In search of the epic, I have failed. The cliche and continual pursuit of the "like" button bereaves me. I am finding the more I pursue my word of the year, the more I find myself obscure. Perplexed for a spell, I have felt a sadness for the pep rally of empty bleachers and unused megaphones. I have lamented over the basketfuls of unspoken for party favors and the unclaimed cupcakes of me still freshly made and waiting.
But, then real & good decided to set in. They brought all that was needed to make this yearly commitment to myself worthy. They offered me the gift freedom. Unaccounted for in all ways that matter not; present in all ways that matter most. I shied away from the words on screen and dealt with the words of my heart. I simply unplugged and underachieved in the world of accountability to the stranger who reads.

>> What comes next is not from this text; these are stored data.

(* ===== verification/MaterializerTheorems.v ===== *)
(** * The materialisation contract: one form per message

    Invocations, continuations, completed outcomes and observations are written
    and read exactly; admitted suffixes too, as long as their candidates stay
    within the materializer's limits; the digest of an admitted order names the
    list of its transactions. *)

From Stdlib Require Import Strings.Byte Strings.String Sorting.Sorted.
From stdpp Require Import base list option numbers sets sorting.
From S2P Require Import Prelude JsMap Bytes Text Cbor CborProofs Schema CborTheorems Domains Messages Logical LogicalTheorems Sql SqlProofs SqlTheorems Transaction ExecManifest ExecManifestTheorems MaterializerCodec.

#[local] Open Scope Z_scope.

(** * Exact references: their codecs read what they write

    The interface [StrictCodec] that the codecs of the materialisation contract
    satisfy, its instances for fields and for the exact references of
    [MaterializerCodec], and the tactics that prove one from the definitions. *)

(** ** The interface *)

(** Whatever is read can be written, with the encoding it was read from, and is
    one of the values of [wf]; those are read back from what they are written as. *)
Class StrictCodec {A} (from : CborValue → result CodecError A) (to : A → result CodecError CborValue)
    (wf : A → Prop) : Prop := {
  strict_written v x : encodable v → from v = Ok x → wf x ∧ ∃ w, to x = Ok w ∧ same_encoding v w;
  strict_read w x : to x = Ok w → wf x → from w = Ok x;
}.

Lemma strict_exact {A} (from : CborValue → result CodecError A) (to : A → CborValue) (wf : A → Prop) :
  (∀ v x, from v = Ok x ↔ v = to x ∧ wf x) → StrictCodec from (λ x, Ok (to x)) wf.
Proof.
  intros H. split.
  - intros v x _ [-> Hw]%H. split; [done|]. by exists (to x).
  - intros w x [= <-] Hw. by apply H.
Qed.

Section fields.
Context {A} {from : CborValue → result CodecError A} {to wf} `{!StrictCodec from to wf}.

(** A field of a map that was read. *)
Lemma field_written m k x : encodable (CMap m) → field from m k = Ok x →
  wf x ∧ ∃ v w, map_get (KInt k) m = Some v ∧ to x = Ok w ∧ same_encoding v w.
Proof.
  unfold field. intros Hm H. inv_ok. rename x0 into v. rewrite coded_Ok, required_Ok in *.
  destruct (strict_written v x) as (Hw & w & Hto & Hs); [by eapply encodable_field|done|]. eauto 10.
Qed.

(** A field of a record that was written. *)
Lemma field_read es k w x : NoDup es.*1 → (k, Some w) ∈ es → to x = Ok w → wf x → field from (integerMap es) k = Ok x.
Proof.
  intros Hnd Hin Hto Hw. unfold field. rewrite (required_integerMap _ _ w) by done.
  cbn [coded mbind result_bind]. by apply strict_read.
Qed.

(** A nullable value, whose form is not null. *)
Lemma nullable_codec : (∀ x w, to x = Ok w → w ≠ CNull) →
  StrictCodec (from_nullable from) (to_nullable to) (λ o, match o with Some x => wf x | None => True end).
Proof.
  intros Hnn. split.
  - intros v x Hv H. assert (v = CNull ∨ v ≠ CNull) as [->|Hne] by (destruct v; by (left + right)).
    { injection H as <-. split; [done|]. by exists CNull. }
    assert ((y ← from v; Ok (Some y)) = Ok x) as Hx by (by destruct v). inv_ok. subst.
    rename select (from v = Ok _) into Hf. destruct (strict_written v _ Hv Hf) as (Hw & w & Hto & Hs). eauto.
  - intros w [x|]; cbn [to_nullable]; [|by intros [= <-]]. intros Hto Hw.
    assert (from_nullable from w = (y ← from w; Ok (Some y))) as ->
      by (pose proof (Hnn _ _ Hto); by destruct w).
    by rewrite (strict_read _ _ Hto Hw).
Qed.
End fields.

(** ** Fields of a plain type *)

Lemma expectUint_Ok v n max : expectUint v max = Ok n ↔ v = CInt n ∧ 0 ≤ n ≤ max ∧ n ≤ MAX_SAFE_INTEGER.
Proof.
  unfold expectUint, canonicalInvariant. split.
  - intros H. inv_ok. rewrite expectBigint_Ok in *. subst. split; [done|lia].
  - intros (-> & H1 & H2). cbn [expectBigint mbind result_bind]. by rewrite !(proj2 (Z.leb_le _ _)) by lia.
Qed.

#[export] Instance uint_strict max :
  StrictCodec (uint_up_to max) (λ n, Ok (CInt n)) (λ n, 0 ≤ n ≤ max ∧ n ≤ MAX_SAFE_INTEGER).
Proof. apply strict_exact. intros v x. unfold uint_up_to. by rewrite coded_Ok, expectUint_Ok. Qed.

#[export] Instance bytes_strict n : StrictCodec (bytes_of_length n) (λ b, Ok (CBytes b)) (λ b, length b = n).
Proof. apply strict_exact. intros v x. unfold bytes_of_length. by rewrite coded_Ok, expectBytes_sized. Qed.
(* ===== verification/RunnerTheorems.v ===== *)
(** * Resolved invocations: exactly the named objects, exactly the pinned content

    An invocation that resolves was given the objects it names and no others, each
    read once; what was decoded from them has the digests and positions the
    invocation pins.  Backends that pass a differential fixture answered with the
    same observation. *)

From Stdlib Require Import Strings.Byte Strings.String Sorting.Sorted.
From stdpp Require Import base list option numbers sets sorting.
From S2P Require Import Prelude JsMap Bytes Text JsNumber Cbor CborProofs CborTheorems Schema Domains Messages Logical LogicalTheorems Sql SqlProofs SqlTheorems Transaction ExecManifest ExecManifestTheorems MaterializerCodec MaterializerTheorems MaterializerRunner.

#[local] Open Scope Z_scope.

Lemma sameBytes_spec a b : sameBytes a b = true ↔ a = b.
Proof. apply equalBytes_spec. Qed.

Lemma runner_coded_Ok {A} (r : result CodecError A) a : runner_coded r = Ok a ↔ r = Ok a.
Proof. destruct r; simpl; naive_solver. Qed.

Lemma contract_Ok c e u : contract c e = Ok u ↔ c = true.
Proof. apply ensure_Ok. Qed.

(** ** Identities *)

(** Text before the first colon. *)
Lemma colon_split (a b r t : jsstring) : 58 ∉ a → 58 ∉ b → a ++ 58 :: r = b ++ 58 :: t → a = b ∧ r = t.
Proof.
  revert b. induction a as [|x a IH]; intros [|y b] Ha Hb Heq; simplify_eq/=.
  - done.
  - destruct Hb. left.
  - destruct Ha. left.
  - destruct (IH b) as [-> ->]; [intros ?; apply Ha; by right|intros ?; apply Hb; by right|done|done].
Qed.

Lemma hex_digit_colon n : 0 ≤ n < 16 → hex_digit n ≠ 58.
Proof. unfold hex_digit. intros. case_match; lia. Qed.

Lemma bytesText_colon b : 58 ∉ bytesText b.
Proof.
  unfold bytesText. induction b as [|x b IH]; [apply not_elem_of_nil|]. rewrite fmap_cons. cbn [mjoin list_join].
  pose proof (val_range x). rewrite elem_of_app. intros [Hc|Hc]; [|done]. unfold hex_byte in Hc.
  apply elem_of_cons in Hc as [Hc|Hc]; [|apply list_elem_of_singleton in Hc]; symmetry in Hc; revert Hc; apply hex_digit_colon.
  - split; [apply Z.div_pos; lia|apply Z.div_lt_upper_bound; lia].
  - apply Z.mod_pos_bound. lia.
Qed.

I've still kept my journals and posts. I just found myself at peace with but one set of eyes looking them over. Privacy has been a fit I have most enjoyed wearing. For climbing inside myself has been beautiful & perplex. My thoughts-turned-words have deemed themselves precious. My mind took the notion to wind around who I am and why I do. My time at rest was really what it should be. The rat race of me is slowly under construction. And, it feels good.
As I creep slowly back into this space, I do so with hesitation. Part fear & part fret of giving justice to just what my words mean to me exists within. Their worth along with the images they are entrusted to hold a validity in my heart. Their place in this world is not mandatory; their place in my life most definitely is.
So, see through me. Obtain my image, but not my form. For the details of each of us really are the real & the good. My soul seeks it.